1. Increase in Remote Services:

  • Background: Due to the COVID-19 pandemic, the SSA shifted towards more remote services to ensure safety and accessibility.
  • Impact: This transition has allowed for more flexible interactions with the agency, including video hearings and online application processes, making it easier for those with disabilities to access services without physical strain.

 2. Updated Medical Criteria:

  • Background: The SSA periodically updates the criteria in its “Listing of Medcial Impairments,” which helps determine if someone is medically qualified for benefits.
  • Impact: Recent updates have refined how certain conditions are evaluated, such as cardiovascular disorders and respiratory illnesses, ensuring more accurate assessments aligned with current medical knowledge.

 3. Adjustments to the Cost-of-Living (COLA):

  • Background: COLA adjustments are made to ensure that the purchasing power of SSDI and other Social Security benefits is not eroded by inflation.
  • Impact: There have been significant increases in COLA in recent years due to higher inflation rates, which means beneficiaries have seen notable increases in their monthly benefits to help cope with the rising cost of living.

Predictions for the Future of SSDI

Looking ahead, we can anticipate several trends and potential changes in how the SSA operates and how it might impact beneficiaries:

1. Continued Emphasis on Technology and Accessibility:

  • Prediction: The SSA will likely continue to enhance its digital platforms to make applying for and managing benefits easier and more accessible.
  • Potential Benefits: Improved digital services could lead to quicker processing times and better accessibility for applicants, particularly those who are unable to travel to SSA offices.

 2. Possible Financial Challenges:

  • Background: The Social Security Trust Fund, which supports SSDI payments, has been projected to face funding shortfalls within the next decade.
  • Prediction: Congress might need to take action to ensure the fund’s solvency, which could involve increased payroll taxes, higher benefit age requirements, or adjustments in benefits.
  • Impact: Any changes to funding mechanisms or benefit structures could significantly affect future applicants and current beneficiaries.

 3. Reevaluation of Medical Criteria:

  • Prediction: As medical knowledge and treatments advance, the SSA will likely continue updating the medical criteria to reflect these advancements.
  • Potential Benefits: More accurate and up-to-date criteria can lead to fairer evaluations of disability claims, particularly for conditions like mental health disorders and autoimmune diseases, which have evolved significantly in terms of treatment and understanding.

 4. Policy Changes Influenced by Political Shifts:

  • Background: Social Security policies can be heavily influenced by the political landscape, including who controls Congress and the presidency.
  • Prediction: Depending on political changes, there could be shifts towards expanding benefits, altering eligibility requirements, or other structural changes to the SSDI program.

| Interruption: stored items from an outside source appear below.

(* ===== verification/CLib.v ===== *)
(** * C library functions used by several components

    [strtoul], [strtoull] and [strtoll] as ISO C describes them (white space,
    sign, base prefix, longest digit sequence, clamping with [ERANGE]), the
    [%0nX] conversion of [printf], and [strcmp].  Characters are unsigned byte
    values. *)
From stdpp Require Import options.
From S2P Require Import Prelude.

Definition isspace (c : Z) : bool := (c =? 32) || ((9 <=? c) && (c <=? 13)).
Definition isdigit (c : Z) : bool := (48 <=? c) && (c <=? 57).

(** The value of [c] as a digit of some base up to 36. *)
Definition digit_val (c : Z) : option Z :=
  if isdigit c then Some (c - 48)
  else if (97 <=? c) && (c <=? 122) then Some (c - 87)
  else if (65 <=? c) && (c <=? 90) then Some (c - 55)
  else None.

Definition isxdigit (c : Z) : bool :=
  match digit_val c with Some d => d <? 16 | None => false end.

Definition digit_of (base c : Z) : option Z :=
  match digit_val c with
  | Some d => if d <? base then Some d else None
  | None => None
  end.

Fixpoint skip_space (s : cstr) : nat * cstr :=
  match s with
  | c :: s' => if isspace c then let '(n, r) := skip_space s' in (S n, r) else (O, s)
  | [] => (O, [])
  end.

(** The longest digit sequence: its value (on top of [acc]) and length. *)
Fixpoint scan_digits (base acc : Z) (s : cstr) : Z * nat :=
  match s with
  | c :: s' =>
      match digit_of base c with
      | Some d => let '(v, n) := scan_digits base (acc * base + d) s' in (v, S n)
      | None => (acc, O)
      end
  | [] => (acc, O)
  end.

(** A ["0x"] prefix counts only when a hexadecimal digit follows. *)
Definition hex_prefix (s : cstr) : bool :=
  match s with
  | z :: x :: d :: _ => (z =? 48) && ((x =? 120) || (x =? 88)) && isxdigit d
  | _ => false
  end.

(** Sign, magnitude and number of characters consumed ([0]: no conversion). *)
Definition strto_core (base : Z) (s : cstr) : bool * Z * nat :=
  let '(nsp, s1) := skip_space s in
  let '(neg, nsg, s2) :=
    match s1 with
    | c :: r => if c =? 45 then (true, 1%nat, r)
                else if c =? 43 then (false, 1%nat, r) else (false, O, s1)
    | [] => (false, O, [])
    end in
  let '(b, npre, s3) :=
    if ((base =? 0) || (base =? 16)) && hex_prefix s2 then (16, 2%nat, drop 2 s2)
    else if base =? 0
         then match s2 with
              | c :: _ => if c =? 48 then (8, O, s2) else (10, O, s2)
              | [] => (10, O, s2)
              end
         else (base, O, s2) in
  let '(v, n) := scan_digits b 0 s3 in
  match n with
  | O => (false, 0, O)
  | _ => (neg, v, nsp + nsg + npre + n)%nat
  end.

(** [strtoul] on [w]-bit [unsigned long]: value, characters consumed, [ERANGE]. *)
Definition strtoul (w base : Z) (s : cstr) : Z * nat * bool :=
  let '(neg, v, n) := strto_core base s in
  if 2 ^ w <=? v then (2 ^ w - 1, n, true)
  else (wrap w (if neg then - v else v), n, false).

Definition strtol (w base : Z) (s : cstr) : Z * nat * bool :=
  let '(neg, v, n) := strto_core base s in
  if neg
  then if 2 ^ (w - 1) <? v then (- 2 ^ (w - 1), n, true) else (- v, n, false)
  else if 2 ^ (w - 1) <=? v then (2 ^ (w - 1) - 1, n, true) else (v, n, false).

(** [printf("%0nX")] for a value below [16^n]. *)
Definition hexdigit (d : Z) : Z := if d <? 10 then 48 + d else 55 + d.
Fixpoint hexX (n : nat) (v : Z) : cstr :=
  match n with
  | O => []
  | S n' => hexX n' (v / 16) ++ [hexdigit (v mod 16)]
  end.

(** [printf("%u")]. *)
Fixpoint dec_digits (fuel : nat) (v : Z) (acc : cstr) : cstr :=
  match fuel with
  | O => acc
  | S f => if v <? 10 then (48 + v) :: acc
           else dec_digits f (v / 10) ((48 + v mod 10) :: acc)
  end.
Definition print_u (v : Z) : cstr := dec_digits 20 v [].

(** [strcmp]: the sign of the first difference. *)
Fixpoint strcmp (a b : cstr) : Z :=
  match a, b with
  | [], [] => 0
  | [], _ :: _ => -1
  | _ :: _, [] => 1
  | x :: a', y :: b' => if x <? y then -1 else if y <? x then 1 else strcmp a' b'
  end.

(** ** Lemmas *)

Lemma strcmp_refl s : strcmp s s = 0.
Proof. induction s; simpl; [done|]. by rewrite Z.ltb_irrefl. Qed.

Lemma strcmp_eq_0 a b : strcmp a b = 0 <-> a = b.
Proof.
  split; [|intros ->; apply strcmp_refl].
  revert b. induction a as [|x a IH]; intros [|y b]; simpl; intros H; try done.
  destruct (Z.ltb_spec x y); [done|]. destruct (Z.ltb_spec y x); [done|].
  f_equal; [lia|auto].
Qed.

Lemma digit_val_hexdigit d : 0 <= d < 16 -> digit_val (hexdigit d) = Some d.
Proof.
  intros H.
  assert (d = 0 \/ d = 1 \/ d = 2 \/ d = 3 \/ d = 4 \/ d = 5 \/ d = 6 \/ d = 7 \/
          d = 8 \/ d = 9 \/ d = 10 \/ d = 11 \/ d = 12 \/ d = 13 \/ d = 14 \/ d = 15)
    as Hd by lia.
  repeat (destruct Hd as [->|Hd]; [reflexivity|]). by subst.
Qed.

Lemma digit_of_hexdigit d : 0 <= d < 16 -> digit_of 16 (hexdigit d) = Some d.
Proof.
  intros H. unfold digit_of. rewrite digit_val_hexdigit by done.
  by rewrite (proj2 (Z.ltb_lt _ _)) by lia.
Qed.

Lemma length_hexX n v : length (hexX n v) = n.
Proof. revert v. induction n; intros; simpl; slen. rewrite IHn. lia. Qed.

Lemma scan_digits_app_16 l d acc :
  Forall (fun c => digit_of 16 c <> None) l -> 0 <= d < 16 ->
  scan_digits 16 acc (l ++ [hexdigit d]) =
  let '(v, n) := scan_digits 16 acc l in (v * 16 + d, S n).
Proof.
  intros Hl Hd. revert acc. induction Hl as [|c l Hc _ IH]; intros acc.
  - cbn [app scan_digits]. by rewrite digit_of_hexdigit by done.
  - cbn [app scan_digits]. destruct (digit_of 16 c) as [dc|]; [|done].
    rewrite IH. by destruct (scan_digits 16 (acc * 16 + dc) l).
Qed.

Lemma hexX_digits n v : 0 <= v -> Forall (fun c => digit_of 16 c <> None) (hexX n v).
Proof.
  revert v. induction n; intros v Hv; simpl; [constructor|].
  apply Forall_app_2.
  - apply IHn. apply Z.div_pos; lia.
  - repeat constructor. rewrite digit_of_hexdigit; [done|].
    apply Z.mod_pos_bound. lia.
Qed.

Lemma scan_hexX n v :
  0 <= v < 16 ^ Z.of_nat n -> scan_digits 16 0 (hexX n v) = (v, n).
Proof.
  revert v. induction n as [|n IH]; intros v Hv.
  { simpl in *. f_equal. lia. }
  rewrite Nat2Z.inj_succ, Z.pow_succ_r in Hv by lia.
  cbn [hexX]. rewrite scan_digits_app_16.
  - rewrite IH; [f_equal|].
    + pose proof (Z.div_mod v 16). lia.
    + split; [apply Z.div_pos; lia|apply Z.div_lt_upper_bound; lia].
  - apply hexX_digits, Z.div_pos; lia.
  - apply Z.mod_pos_bound. lia.
Qed.

(** [strtoul] with base 0 reads back what ["0x%0nX"] prints. *)
Lemma strtoul_hexX w n v :
  (0 < n)%nat -> 0 <= v < 16 ^ Z.of_nat n -> v < 2 ^ w -> 0 <= w ->
  strtoul w 0 (48 :: 120 :: hexX n v) = (v, (n + 2)%nat, false).
Proof.
  intros Hn Hv Hw Hw0.
  assert (hex_prefix (48 :: 120 :: hexX n v) = true) as Hp.
  { pose proof (hexX_digits n v ltac:(lia)) as Hf.
    pose proof (length_hexX n v) as Hl.
    destruct (hexX n v) as [|c l]; simpl in Hl; [lia|].
    inversion Hf as [|? ? Hc ?]; subst.
    unfold hex_prefix, isxdigit. unfold digit_of in Hc.
    destruct (digit_val c) as [d|]; [|done].
    by destruct (d <? 16). }
  unfold strtoul, strto_core.
  change (skip_space (48 :: 120 :: hexX n v)) with (O, 48 :: 120 :: hexX n v).
  cbn -[hex_prefix hexX scan_digits Z.pow].
  rewrite Hp. cbn -[hexX scan_digits Z.pow].
  rewrite drop_0, scan_hexX by done. destruct n as [|n]; [lia|].
  rewrite (proj2 (Z.leb_gt _ _)) by lia.
  rewrite wrap_small by (unfold is_word; lia).
  f_equal. f_equal. lia.
Qed.

Lemma digit_of_nonneg base c d : digit_of base c = Some d -> 0 <= d.
Proof.
  unfold digit_of, digit_val, isdigit. intros H.
  repeat case_match; simplify_eq; b2p; lia.
Qed.

Lemma scan_digits_nonneg base acc s v n :
  0 <= base -> 0 <= acc -> scan_digits base acc s = (v, n) -> 0 <= v.
Proof.
  intros Hb. revert acc v n. induction s as [|c s IH]; simpl; intros acc v n Ha H; [by simplify_eq|].
  destruct (digit_of base c) as [d|] eqn:Hc; [|by simplify_eq].
  apply digit_of_nonneg in Hc.
  destruct (scan_digits base (acc * base + d) s) as [v' n'] eqn:Hs. simplify_eq.
  eapply (IH (acc * base + d)); [nia|done].
Qed.
(* ===== verification/NvramProps.v ===== *)
(** * Properties of the nvram library *)
From stdpp Require Import gmap options.
From S2P Require Import Prelude CLib Nvram NvramFacts NvramCommit.

Abbreviation tuples_map ts := (list_to_map (map tuple_pair ts) : gmap cstr cstr).

(** ** The table *)

Lemma crc8_table_ref :
  forallb (fun i => nth (Z.to_nat i) crc8_table 0 =? crc8_ref i) (seqZ 0 256) = true.
Proof. vm_compute. reflexivity. Qed.

Lemma crc8_step_ref c b :
  is_word 8 c -> is_word 8 b -> crc8_step c b = crc8_ref (Z.lxor c b).
Proof.
  intros Hc Hb. unfold crc8_step.
  pose proof (is_word_lxor 8 c b ltac:(done) Hc Hb) as Hx.
  change 0xff with (Z.ones 8). rewrite land_ones_wrap, wrap_small by done.
  pose proof crc8_table_ref as Ht. rewrite forallb_forall in Ht.
  apply Z.eqb_eq, Ht, list_elem_of_In, elem_of_seqZ. exact Hx.
Qed.

Section Persist.
Context (char_signed : bool) (e : endian) (ulong_w : Z) (base : Z).
#[local] Notation nv_wf := (nv_wf char_signed ulong_w) (only parsing).

Lemma tuple_bytes_le t ts :
  t ∈ ts -> (length (tuple_bytes t) <= length (tuples_bytes ts))%nat.
Proof.
  induction ts as [|x ts IH]; [by intros []%not_elem_of_nil|].
  rewrite tuples_bytes_cons, length_app, elem_of_cons. intros [->|?]; [lia|].
  specialize (IH ltac:(done)). lia.
Qed.

(** Values that fit in the image fit in a handle on the same partition. *)
Lemma image_values_fit size h ts :
  commit_pre base size h ->
  (header_pos h + NVRAM_HEADER_SIZE + length (tuples_bytes ts) + 2 <= size)%nat ->
  Forall (fun t => fits h (t_value t)) ts.
Proof.
  intros Hpre Hroom. apply Forall_forall. intros t Ht.
  apply tuple_bytes_le in Ht. rewrite length_tuple_bytes in Ht.
  destruct Hpre. unfold fits, u32. rewrite cp_length.
  assert (nv_offset h = Z.of_nat (header_pos h)) as -> by (unfold header_pos; lia).
  rewrite wrap_small; [lia|]. unfold is_word. lia.
Qed.

Lemma tuples_map_lookup h ts n v :
  nv_wf h -> ts `sublist_of` concat (nv_hash h) ->
  (tuples_map ts) !! n = Some v ->
  nv_abs h !! n = Some v.
Proof.
  intros Hw Hs Hl. apply elem_of_list_to_map_2, elem_of_tuple_pairs in Hl.
  unfold nv_abs. apply elem_of_list_to_map_1.
  - rewrite tuple_pair_fst. by apply (nv_wf_NoDup char_signed ulong_w).
  - apply elem_of_tuple_pairs. by eapply sublist_subseteq.
Qed.
(* ===== verification/KExpr.v ===== *)
(** * Kconfig dependency expressions: scripts/config/expr.c

    The tristate expressions of the build configuration, their value, and the
    simplifier that [menu_finalize] runs over every dependency.

    An expression is a tree; a NULL expression is [None].  The model covers the
    node types that occur in dependencies: symbols, [!], [&&], [||] and the six
    comparisons (E_LIST and E_RANGE only occur in choice and range properties,
    which no function below receives).  Functions that rewrite a tree in place
    return the new tree; [expr_eliminate_dups1], which is called with two
    pointers into the same tree, receives the tree and the two positions.
    Recursion that is not structural takes fuel, and running out is [None]. *)
From stdpp Require Import options.
From S2P Require Import Prelude CLib.

(** ** expr.h *)

Inductive tristate := no | mod_ | yes.
#[export] Instance tristate_eq_dec : EqDecision tristate.
Proof. solve_decision. Defined.

Definition tri_val (t : tristate) : Z := match t with no => 0 | mod_ => 1 | yes => 2 end.
Definition EXPR_OR (a b : tristate) : tristate := if tri_val a >? tri_val b then a else b.
Definition EXPR_AND (a b : tristate) : tristate := if tri_val a <? tri_val b then a else b.
Definition EXPR_NOT (a : tristate) : tristate :=
  match a with no => yes | mod_ => mod_ | yes => no end.
(* ===== verification/KExprJoin.v ===== *)
(** * Kconfig expressions: joining two operands

    The rewriting rules of [expr_join_or], [expr_join_and] and [expr_transform]
    preserve the value of an expression in every symbol table that
    [sym_calc_value] can produce. *)
From stdpp Require Import options.
From S2P Require Import Prelude CLib KExpr KExprFacts.
Set Default Proof Using "Type*".

(** The string a constant or unknown symbol stands for. *)
Definition const_string (E : symtab) (s : symbol) : cstr :=
  match s with
  | symbol_yes => str "y" | symbol_mod => str "m" | symbol_no => str "n"
  | Sym i => st_val E i
  end.

(** What [sym_calc_value] and [sym_lookup] guarantee of a symbol table, and the
    one restriction on constants: a constant is not a numeral. *)
Record env_ok (E : symtab) : Prop := {
  (** a boolean symbol is [y] or [n] *)
  eo_bool : forall i, st_type E i = S_BOOLEAN -> st_tri E i <> mod_;
  (** a symbol can only be [m] when modules are enabled *)
  eo_tri : forall i, st_type E i = S_TRISTATE -> st_tri E i = mod_ -> st_modules E <> no;
  (** constants are untyped, unique, and not numerals *)
  eo_const_type : forall i, st_const E i = true -> st_type E i = S_UNKNOWN;
  eo_const_inj : forall a b, sym_const E a = true -> sym_const E b = true ->
    const_string E a = const_string E b -> a = b;
  eo_const_num : forall a, sym_const E a = true ->
    expr_parse_string (const_string E a) S_UNKNOWN = k_string }.

Definition bool_or_tri (E : symtab) (s : symbol) : Prop :=
  sym_type E s = S_BOOLEAN \/ sym_type E s = S_TRISTATE.

(** Writes the constant symbols of the goal's comparisons as [sym_of_tri]. *)
Ltac tri_constants :=
  repeat match goal with
  | |- context [expr_value _ (E_COMP ?c ?s ?k)] =>
      match k with
      | symbol_yes => change (E_COMP c s k) with (E_COMP c s (sym_of_tri yes))
      | symbol_mod => change (E_COMP c s k) with (E_COMP c s (sym_of_tri mod_))
      | symbol_no => change (E_COMP c s k) with (E_COMP c s (sym_of_tri no))
      end
  end.

Section Join.
Context (E : symtab) (HE : env_ok E).
#[local] Notation value := (expr_value E).

(** ** Comparisons with constants *)

Lemma sym_const_string c :
  sym_const E c = true -> sym_get_string_value E c = const_string E c.
Proof.
  intros Hc. destruct c as [| | |i]; try done. simpl in Hc.
  unfold sym_get_string_value. simpl. by rewrite (eo_const_type E HE).
Qed.

Lemma sym_const_type c : sym_const E c = true -> sym_type E c = S_UNKNOWN.
Proof. destruct c as [| | |i]; try done. apply (eo_const_type E HE). Qed.

(** A comparison with a constant compares strings. *)
Lemma compare_const s c :
  sym_const E c = true ->
  compare_symbols E s c = strcmp (sym_get_string_value E s) (const_string E c).
Proof.
  intros Hc. unfold compare_symbols, compare_strings. rewrite (sym_const_string c Hc), (sym_const_type c Hc).
  rewrite decide_True by (right; done). rewrite (eo_const_num E HE c Hc).
  by destruct (expr_parse_string _ (sym_type E s)).
Qed.

Lemma bool_or_tri_string s :
  bool_or_tri E s -> sym_get_string_value E s = const_string E (sym_of_tri (sym_tri E s)).
Proof.
  intros Hs. destruct s as [| | |i]; [by destruct Hs..|].
  unfold bool_or_tri in Hs. unfold sym_get_string_value. simpl in *.
  pose proof (eo_bool E HE i) as Hb. pose proof (eo_tri E HE i) as Ht.
  destruct (st_type E i); try (by destruct Hs); destruct (st_tri E i) eqn:Hv; try done.
  - by destruct Hb.
  - by rewrite decide_False by auto.
Qed.

Lemma compare_tri s t :
  bool_or_tri E s -> (compare_symbols E s (sym_of_tri t) = 0 <-> sym_tri E s = t).
Proof.
  intros Hs. rewrite compare_const by by destruct t.
  rewrite (bool_or_tri_string s Hs), strcmp_eq_0.
  destruct (sym_tri E s), t; split; by intros.
Qed.

Lemma value_equal s t :
  bool_or_tri E s ->
  value (E_COMP E_EQUAL s (sym_of_tri t)) = tri_of_bool (bool_decide (sym_tri E s = t)).
Proof.
  intros Hs. simpl. unfold comp_value. f_equal. apply eq_bool_prop_intro.
  rewrite bool_decide_spec, <- (compare_tri s t Hs).
  split; intros H; [by apply Z.eqb_eq, Is_true_true|by apply Is_true_true, Z.eqb_eq].
Qed.

Lemma value_unequal s t :
  bool_or_tri E s ->
  value (E_COMP E_UNEQUAL s (sym_of_tri t)) = EXPR_NOT (value (E_COMP E_EQUAL s (sym_of_tri t))).
Proof. intros _. simpl. unfold comp_value. by destruct (_ =? 0). Qed.

Ltac eval_comps Hs := tri_constants; rewrite ?(value_unequal _ _ Hs), ?(value_equal _ _ Hs).

(** ** The join rules *)

Lemma join_sym1_spec e s :
  join_sym1 e = Some s ->
  e = E_SYMBOL s \/ e = E_NOT (E_SYMBOL s) \/
  (exists r, e = E_COMP E_EQUAL s r) \/ (exists r, e = E_COMP E_UNEQUAL s r) \/
  (exists r, e = E_NOT (E_COMP E_EQUAL s r)) \/ (exists r, e = E_NOT (E_COMP E_UNEQUAL s r)).
Proof.
  destruct e as [|[|[]|?|?|[] ? ?]|?|?|[] ? ?]; simpl; intros; simplify_eq; eauto 10.
Qed.

Lemma join_sym2_spec e s :
  join_sym2 e = Some s ->
  e = E_SYMBOL s \/ e = E_NOT (E_SYMBOL s) \/
  (exists r, e = E_COMP E_EQUAL s r) \/ (exists r, e = E_COMP E_UNEQUAL s r).
Proof.
  destruct e as [|[|[]|?|?|[] ? ?]|?|?|[] ? ?]; simpl; intros; simplify_eq; eauto 10.
Qed.

Lemma pair_is_spec x y a b :
  pair_is x y a b = true -> (x = a /\ y = b) \/ (x = b /\ y = a).
Proof.
  unfold pair_is. rewrite orb_true_iff, !andb_true_iff, !bool_decide_eq_true. done.
Qed.

Lemma bool_not_mod s : sym_type E s = S_BOOLEAN -> sym_tri E s <> mod_.
Proof. destruct s as [| | |i]; try done. apply (eo_bool E HE). Qed.

Lemma value_symbol s : value (E_SYMBOL s) = sym_tri E s.
Proof. done. Qed.
Lemma value_not e : value (E_NOT e) = EXPR_NOT (value e).
Proof. done. Qed.

Lemma expr_join_or_sound fuel e1 e2 x :
  expr_join_or E fuel e1 e2 = Some (Some x) ->
  value x = EXPR_OR (value e1) (value e2).
Proof.
  unfold expr_join_or. intros H. apply bind_Some in H as (b & Heq & H). destruct b.
  { simplify_eq. apply (expr_eq_sound E) in Heq. rewrite expr_copy_id, <- Heq.
    symmetry. apply (opv_idem T_OR). }
  destruct (join_sym1 e1) as [s|] eqn:H1; [|done].
  destruct (join_sym2 e2) as [s2|] eqn:H2; [|done]. case_decide; [subst s2|done].
  destruct (sym_type E s) eqn:Ht; try done.
  - assert (bool_or_tri E s) as Hs by (by left).
    pose proof (bool_not_mod s Ht) as Hm.
    destruct e1 as [|[]| | |], e2 as [|[]| | |]; try done; simpl in H1, H2; simplify_eq;
      simpl; by destruct (sym_tri E s).
  - assert (bool_or_tri E s) as Hs by (by right).
    destruct e1 as [| | | |[] ? r1], e2 as [| | | |[] ? r2]; try done.
    simpl in H1, H2. simplify_eq.
    repeat match type of H with context [if pair_is ?a ?b ?c ?d then _ else _] =>
      destruct (pair_is a b c d) eqn:Hp;
        [apply pair_is_spec in Hp as [[-> ->]|[-> ->]]; simplify_eq; eval_comps Hs;
         by destruct (sym_tri E s)
        |clear Hp] end.
    done.
Qed.

Lemma sym_and_cmp_spec op c e1 e2 s :
  join_sym1 e1 = Some s -> join_sym2 e2 = Some s -> sym_and_cmp op c e1 e2 = true ->
  (e1 = E_SYMBOL s /\ e2 = E_COMP op s c) \/ (e1 = E_COMP op s c /\ e2 = E_SYMBOL s).
Proof.
  destruct e1 as [| | | |o1 l1 r1], e2 as [| | | |o2 l2 r2]; try done; simpl; intros H1 H2 H;
    apply andb_prop in H as [Ho Hr]; rewrite bool_decide_eq_true in Ho, Hr; subst.
  - left. destruct op; by simplify_eq.
  - right. destruct op; by simplify_eq.
Qed.

Lemma value_equal_const s c :
  sym_const E c = true ->
  value (E_COMP E_EQUAL s c) =
  tri_of_bool (bool_decide (sym_get_string_value E s = const_string E c)).
Proof.
  intros Hc. simpl. unfold comp_value. f_equal. rewrite compare_const by done.
  apply eq_bool_prop_intro. rewrite bool_decide_spec, <- strcmp_eq_0.
  split; intros H; [by apply Z.eqb_eq, Is_true_true|by apply Is_true_true, Z.eqb_eq].
Qed.

Lemma value_unequal_not s c :
  value (E_COMP E_UNEQUAL s c) = EXPR_NOT (value (E_COMP E_EQUAL s c)).
Proof. simpl. unfold comp_value. by destruct (_ =? 0). Qed.

(** (a='b') && (a!='c') *)
Lemma equal_unequal_const s b c :
  sym_const E b = true -> sym_const E c = true ->
  value (if decide (b = c) then E_SYMBOL symbol_no else E_COMP E_EQUAL s b) =
  EXPR_AND (value (E_COMP E_EQUAL s b)) (value (E_COMP E_UNEQUAL s c)).
Proof.
  intros Hb Hc. rewrite value_unequal_not. case_decide as Hbc.
  - subst. rewrite value_equal_const by done. by destruct (bool_decide _).
  - rewrite !value_equal_const by done.
    destruct (decide (sym_get_string_value E s = const_string E b)) as [Hsb|Hsb].
    + rewrite (bool_decide_eq_false_2 (sym_get_string_value E s = const_string E c)).
      * by rewrite bool_decide_eq_true_2.
      * rewrite Hsb. intros Heq. apply Hbc. by apply (eo_const_inj E HE).
    + rewrite bool_decide_eq_false_2 by done. by destruct (bool_decide _).
Qed.

Lemma expr_join_and_sound fuel e1 e2 x :
  expr_join_and E fuel e1 e2 = Some (Some x) ->
  value x = EXPR_AND (value e1) (value e2).
Proof.
  unfold expr_join_and. intros H. apply bind_Some in H as (b & Heq & H). destruct b.
  { simplify_eq. apply (expr_eq_sound E) in Heq. rewrite expr_copy_id, <- Heq.
    symmetry. apply (opv_idem T_AND). }
  destruct (join_sym1 e1) as [s|] eqn:H1; [|done].
  destruct (join_sym2 e2) as [s2|] eqn:H2; [|done]. case_decide; [subst s2|done].
  case_decide as Hs; [|done]. fold (bool_or_tri E s) in Hs.
  do 3 match type of H with context [if sym_and_cmp ?o ?c e1 e2 then _ else _] =>
    destruct (sym_and_cmp o c e1 e2) eqn:Hp;
      [apply (sym_and_cmp_spec _ _ _ _ s H1 H2) in Hp as [[-> ->]|[-> ->]]; simplify_eq;
       eval_comps Hs; rewrite ?value_symbol; by destruct (sym_tri E s)
      |clear Hp] end.
  destruct (sym_type E s); try done.
  destruct e1 as [| | | |[] ? r1], e2 as [| | | |[] ? r2]; try done; simpl in H1, H2; simplify_eq.
  - destruct (sym_const E r2) eqn:Hc2, (sym_const E r1) eqn:Hc1; simpl in H; simplify_eq.
    by apply equal_unequal_const.
  - destruct (sym_const E r1) eqn:Hc1, (sym_const E r2) eqn:Hc2; simpl in H; simplify_eq.
    rewrite (equal_unequal_const _ r2 r1) by done. apply (opv_comm T_AND).
  - repeat match type of H with context [if pair_is ?a ?b ?c ?d then _ else _] =>
      destruct (pair_is a b c d) eqn:Hp;
        [apply pair_is_spec in Hp as [[-> ->]|[-> ->]]; simplify_eq; eval_comps Hs;
         by destruct (sym_tri E s)
        |clear Hp] end.
    done.
Qed.

Lemma expr_join_sound ty e1 e2 x :
  expr_join E ty e1 e2 = Some (Some x) -> value x = opv ty (value e1) (value e2).
Proof. destruct ty; [apply expr_join_or_sound|apply expr_join_and_sound]. Qed.
End Join.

The landscape of Social Security Disability Insurance is always evolving, shaped by societal needs, medical advancements, and economic factors. Staying informed about these changes is crucial for applicants and beneficiaries to navigate the system effectively. As we look to the future, potential changes could bring both challenges and opportunities, making it more important than ever to have knowledgeable and experienced legal assistance to guide you through the process of securing the benefits you deserve.